O justo pelo pecador

Aurélio Santos

É fre­quente ouvir a al­guns utentes dos trans­portes pú­blicos pro­testos contra as greves dos tra­ba­lha­dores desse sector.

O de­sa­bafo traduz em certa me­dida o de­ses­pero face ao mas­sacre so­cial a que este Go­verno nos tem su­jei­tado, com a sua po­lí­tica de aus­te­ri­dade apre­sen­tada como «ine­vi­tável» e usada como cam­panha de terra quei­mada que por onde passa tudo des­trói.

A questão das greves dos trans­portes deve ser vista com uma aná­lise pon­de­rada e de­sa­pai­xo­nada.

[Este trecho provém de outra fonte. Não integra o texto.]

Lemma write_cpio_encode h nm offset output :
  wf_entry h nm -> 0 <= offset -> offset mod 4 = 0 ->
  offset + lenZ (encode h nm) < 2 ^ 64 ->
  write_cpio h offset output = Ret (offset + lenZ (encode h nm), output ++ encode h nm).
Proof.
  intros W H0 Hal Hmax. pose proof (lenZ_encode h nm W) as Hlen.
  pose proof (wf_ranges _ _ W) as [Hb Hl]. unfold u32_field in *.
  pose proof (wf_name_len _ _ W) as Hnl. pose proof (lenZ_nonneg nm) as Hnm.
  rewrite N_ALIGN_spec in Hlen by lia.
  unfold write_cpio. rewrite push_hdr_spec by (apply W || mlia).
  destruct (no_body_mode (mode h)) eqn:Hs.
  - pose proof (wf_special _ _ W Hs) as Hb0. rewrite Hb0 in *.
    unfold push_rest. rewrite (wf_name _ _ W). unfold CPIO_HEADER_SIZE.
    rewrite !u64_small by mlia.
    rewrite push_rest_pad_spec by mlia. rewrite Hlen. unfold encode. rewrite Hb0, takeZ_0.
    rewrite (pad4_0 0), !app_nil_r by done. rewrite <- !app_assoc.
    replace (110 + (lenZ nm + 1)) with (lenZ nm + 111) by lia.
    apply f_equal, f_equal2; [|done].
    replace (110 + name_len h) with (lenZ nm + 111) by lia. mlia.
  - unfold push_string. rewrite (wf_name _ _ W). cbn [obind]. rewrite u64_small by mlia.
    unfold push_pad. rewrite push_pad_loop_spec by mlia. cbn beta iota.
    set (o1 := offset + 110 + (lenZ nm + 1)).
    assert (o1 + (- o1) mod 4 = offset + 110 + N_ALIGN (name_len h)) as Ho1.
    { rewrite N_ALIGN_spec by lia. unfold o1. mlia. }
    rewrite Ho1. rewrite N_ALIGN_spec by lia.
    rewrite (pad4_congr o1 (lenZ nm + 111)) by (unfold o1; mlia).
    case_match eqn:Eb; unbool.
    + rewrite Hlen. unfold encode. rewrite Eb, takeZ_0, (pad4_0 0), !app_nil_r by done.
      rewrite <- !app_assoc. apply f_equal, f_equal2; [mlia|done].
    + replace (_ <? _) with false by (symmetry; apply Z.ltb_ge; apply W).
      rewrite u64_small by mlia. rewrite push_pad_loop_spec by mlia.
      match goal with |- context [pad4 (?x + body_len h)] =>
        rewrite (pad4_congr (x + body_len h) (body_len h)) by mlia end.
      apply f_equal, f_equal2; [rewrite Hlen; mlia|].
      unfold encode. by rewrite <- !app_assoc.
Qed.

(** ** The reader recovers the entry *)

Lemma encode_app h nm post :
  encode h nm ++ post = header_string (header_fields h) ++ entry_tail h nm post.
Proof. unfold encode, entry_tail. by rewrite <- !app_assoc. Qed.

Lemma reread_same h nm post : wf_entry h nm -> same_entry h (reread h (entry_tail h nm post)).
Proof.
  intros W. pose proof (wf_ranges _ _ W) as [Hb Hl]. unfold u32_field in *.
  pose proof (wf_name_len _ _ W) as Hnl. pose proof (lenZ_nonneg nm) as Hnm.
  destruct (cstr_inv _ _ (wf_name _ _ W)) as (t & _ & Hnul).
  assert (body (reread h (entry_tail h nm post))
          = (takeZ (body_len h) (body h) ++ pad4 (body_len h)) ++ post) as Hbody.
  { cbn [reread body]. unfold entry_tail. apply dropZ_app'.
    rewrite !lenZ_app, lenZ_pad4. change (lenZ [NUL]) with 1. rewrite N_ALIGN_spec by lia. mlia. }
  pose proof (wf_body _ _ W) as Hbl.
  assert (lenZ (takeZ (body_len h) (body h)) = body_len h) as Htk by (apply lenZ_takeZ; lia).
  constructor; try done.
  - cbn [reread rdev]. by rewrite (wf_rdev _ _ W).
  - cbn [reread name]. rewrite (wf_name _ _ W). unfold entry_tail.
    rewrite <- app_assoc. by apply cstr_app.
  - rewrite Hbody, <- app_assoc. apply takeZ_app. done.
  - rewrite Hbody, !lenZ_app, Htk. pose proof (lenZ_nonneg (pad4 (body_len h))).
    pose proof (lenZ_nonneg post). lia.
Qed.

Lemma memcmp_magic s : memcmp_eq (CPIO_FORMAT_NEWASCII ++ s) CPIO_FORMAT_OLDASCII = Ret false
  /\ memcmp_eq (CPIO_FORMAT_NEWASCII ++ s) CPIO_FORMAT_NEWASCII = Ret true.
Proof.
  split; [|apply memcmp_eq_app]. apply memcmp_eq_ne; [cbn; lia|].
  change (length CPIO_FORMAT_OLDASCII) with (length CPIO_FORMAT_NEWASCII).
  rewrite take_app_length. done.
Qed.

Lemma take_app_long {A} n (l1 l2 : list A) : (n <= length l1)%nat -> take n (l1 ++ l2) = take n l1.
Proof. apply take_app_le. Qed.

Lemma read_iter_encode raw pre h nm post size hs :
  raw = pre ++ encode h nm ++ post -> wf_entry h nm ->
  lenZ pre mod 4 = 0 -> 116 <= size -> size < 2 ^ 63 ->
  lenZ pre + lenZ (encode h nm) <= size ->
  read_cpio_iter raw size hs (lenZ pre)
  = Ret (hs ++ [reread h (entry_tail h nm post)], lenZ pre + lenZ (encode h nm), false).
Proof.
  intros -> W Hal Hmin Hmax Hfit. pose proof (lenZ_nonneg pre) as Hpre.
  pose proof (wf_ranges _ _ W) as [Hb Hl]. unfold u32_field in *.
  pose proof (wf_name_len _ _ W) as Hnl. pose proof (lenZ_nonneg nm) as Hnm.
  pose proof (lenZ_encode _ _ W) as Hlen. rewrite N_ALIGN_spec in Hlen by lia.
  unfold read_cpio_iter, CPIO_FORMAT_LENGTH, CPIO_HEADER_SIZE.
  rewrite (proj2 (Z.ltb_ge size _)) by lia.
  rewrite dropZ_app, encode_app.
  unfold header_string. rewrite <- app_assoc. rewrite !(proj1 (memcmp_magic _)), !(proj2 (memcmp_magic _)).
  cbn [obind negb]. rewrite (u64_small (lenZ pre + 110)) by mlia.
  rewrite (proj2 (Z.ltb_ge size _)) by mlia.
  rewrite app_assoc. fold (header_string (header_fields h)).
  rewrite parse_header_spec by apply W. cbn [obind].
  set (h' := reread h _). change (name_len h') with (name_len h). change (body_len h') with (body_len h).
  rewrite (proj2 (Z.eqb_neq (name_len h) 0)) by lia.
  rewrite N_ALIGN_spec by lia.
  set (na := name_len h + (- (110 + name_len h)) mod 4) in *.
  assert (0 <= na < 2 ^ 33 /\ (110 + na) mod 4 = 0) as [? ?] by (unfold na; split; mlia).
  rewrite !(u64_small (_ + na)), !(u64_small (_ + body_len h)), (u64_small (lenZ pre + 110 + _)) by mlia.
  rewrite (proj2 (Z.ltb_ge size _)) by mlia.
  rewrite (u64_small (_ + 3)) by mlia. unfold not3. rewrite land_not3 by mlia.
  replace (_ - _) with (lenZ pre + lenZ (encode h nm)) by (rewrite Hlen; mlia).
  rewrite (proj2 (Z.ltb_ge size _)) by lia.
  change (lenZ CPIO_TRAILER + 1) with 11. case_match eqn:E; [|done]. unbool.
  rewrite memcmp_eq_ne; [done|..]; cbn [h' reread name]; unfold entry_tail; change (length CPIO_TRAILER) with 10%nat.
  - rewrite !length_app. unfold lenZ in *. lia.
  - rewrite <- app_assoc, take_app_long by (unfold lenZ in *; lia). apply W.
Qed.

Lemma trailer_fields : Forall u32_field (header_fields trailer_header).
Proof.
  unfold header_fields. cbn [trailer_header ino mode uid gid nlink mtime body_len major minor rmajor
    rminor name_len]. repeat (apply Forall_cons_2; [unfold u32_field; vm_compute; intuition congruence|]). apply Forall_nil_2.
Qed.

Lemma lenZ_trailer : lenZ trailer_image = 124.
Proof. vm_compute. done. Qed.

Lemma read_iter_trailer pre post size hs :
  lenZ pre mod 4 = 0 -> size < 2 ^ 63 -> lenZ pre + 124 <= size ->
  read_cpio_iter (pre ++ trailer_image ++ post) size hs (lenZ pre)
  = Ret (hs, lenZ pre + 124 + (- (lenZ pre + 124)) mod 512, true).
Proof.
  intros Hal Hmax Hfit. pose proof (lenZ_nonneg pre) as Hpre.
  unfold read_cpio_iter, CPIO_FORMAT_LENGTH, CPIO_HEADER_SIZE.
  rewrite (proj2 (Z.ltb_ge size _)) by lia. rewrite dropZ_app.
  unfold trailer_image, header_string. rewrite <- !app_assoc.
  rewrite !(proj1 (memcmp_magic _)), !(proj2 (memcmp_magic _)).
  cbn [obind negb]. rewrite (u64_small (lenZ pre + 110)) by mlia.
  rewrite (proj2 (Z.ltb_ge size _)) by mlia.
  rewrite app_assoc. fold (header_string (header_fields trailer_header)).
  rewrite parse_header_spec by (apply trailer_fields || (unfold u32_field; cbn; lia)). cbn [obind].
  set (h' := reread _ _). change (name_len h') with 11. change (body_len h') with 0.
  change (11 =? 0) with false. change (N_ALIGN 11) with 14. cbn beta iota.
  rewrite !Z.add_0_r, !(u64_small 14), !(u64_small (_ + 14)), !(u64_small (_ + 3)) by mlia.
  rewrite (proj2 (Z.ltb_ge size _)) by mlia.
  unfold not3. rewrite land_not3 by mlia.
  replace (_ - _) with (lenZ pre + 124) by mlia.
  rewrite (proj2 (Z.ltb_ge size _)) by lia.
  change (lenZ CPIO_TRAILER + 1 <=? 11) with true. cbn beta iota.
  change (name h') with (CPIO_TRAILER ++ [NUL] ++ pad4 121 ++ post).
  rewrite memcmp_eq_app. cbn [obind]. rewrite removelast_last, align_up_spec by mlia. done.
Qed.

A greve é um di­reito cons­ti­tu­ci­o­nal­mente ga­ran­tido a que os tra­ba­lha­dores podem le­gi­tima e le­gal­mente re­correr sempre que o con­si­derem ne­ces­sário. A uti­li­zação deste di­reito que foi no pas­sado muitas vezes pago com a prisão e até com a pró­pria vida, tem ainda hoje um ele­vado preço para os tra­ba­lha­dores que a ela re­correm. Todos sa­bemos como são feitas todo o tipo de pres­sões e re­ta­li­a­ções sobre os gre­vistas, para além da óbvia re­dução do sa­lário cor­res­pon­dente aos dias de greve.

O re­curso à greve não deve ser as­su­mido le­vi­a­na­mente, e não de­vemos sem séria aná­lise fazer juízos de valor sobre a sua jus­teza. Como diz o velho di­tado – quem vai no barco é que sabe o que lá se passa. Se todos ti­vessem a co­ragem destes tra­ba­lha­dores talvez con­se­guís­semos evitar o des­ca­labro para onde este país se en­ca­minha.

Não é aos tra­ba­lha­dores que cabe a culpa pelos trans­tornos cau­sados pelas greves, mas sim aos res­pon­sá­veis das res­pec­tivas em­presas, que têm a res­pon­sa­bi­li­dade pú­blica de as­se­gurar o trans­porte dos pas­sa­geiros. Res­pon­sa­bi­li­dade acres­cida para os utentes por­ta­dores de «passes so­ciais» que mais não são do que um con­trato ju­ri­di­ca­mente vin­cu­la­tivo, em que a em­presa se obriga a trans­portar o pas­sa­geiro. Assim, é às em­presas de trans­porte que de­vemos exigir quer o cum­pri­mento do con­trato que re­sulta da compra do tí­tulo de trans­porte, quer a re­pa­ração dos danos cau­sados pelo seu in­cum­pri­mento. São elas que se eximem ao cum­pri­mento da lei.

Não po­demos per­mitir que essas em­presas sub­vertam a si­tu­ação, trans­fe­rindo o odioso da questão para cima dos tra­ba­lha­dores em greve e os pre­juízos para cima dos utentes, fa­zendo pagar o justo pelo pe­cador.

Nota final: o «livro de re­cla­ma­ções» é obri­ga­tório. Está na hora de o usarmos.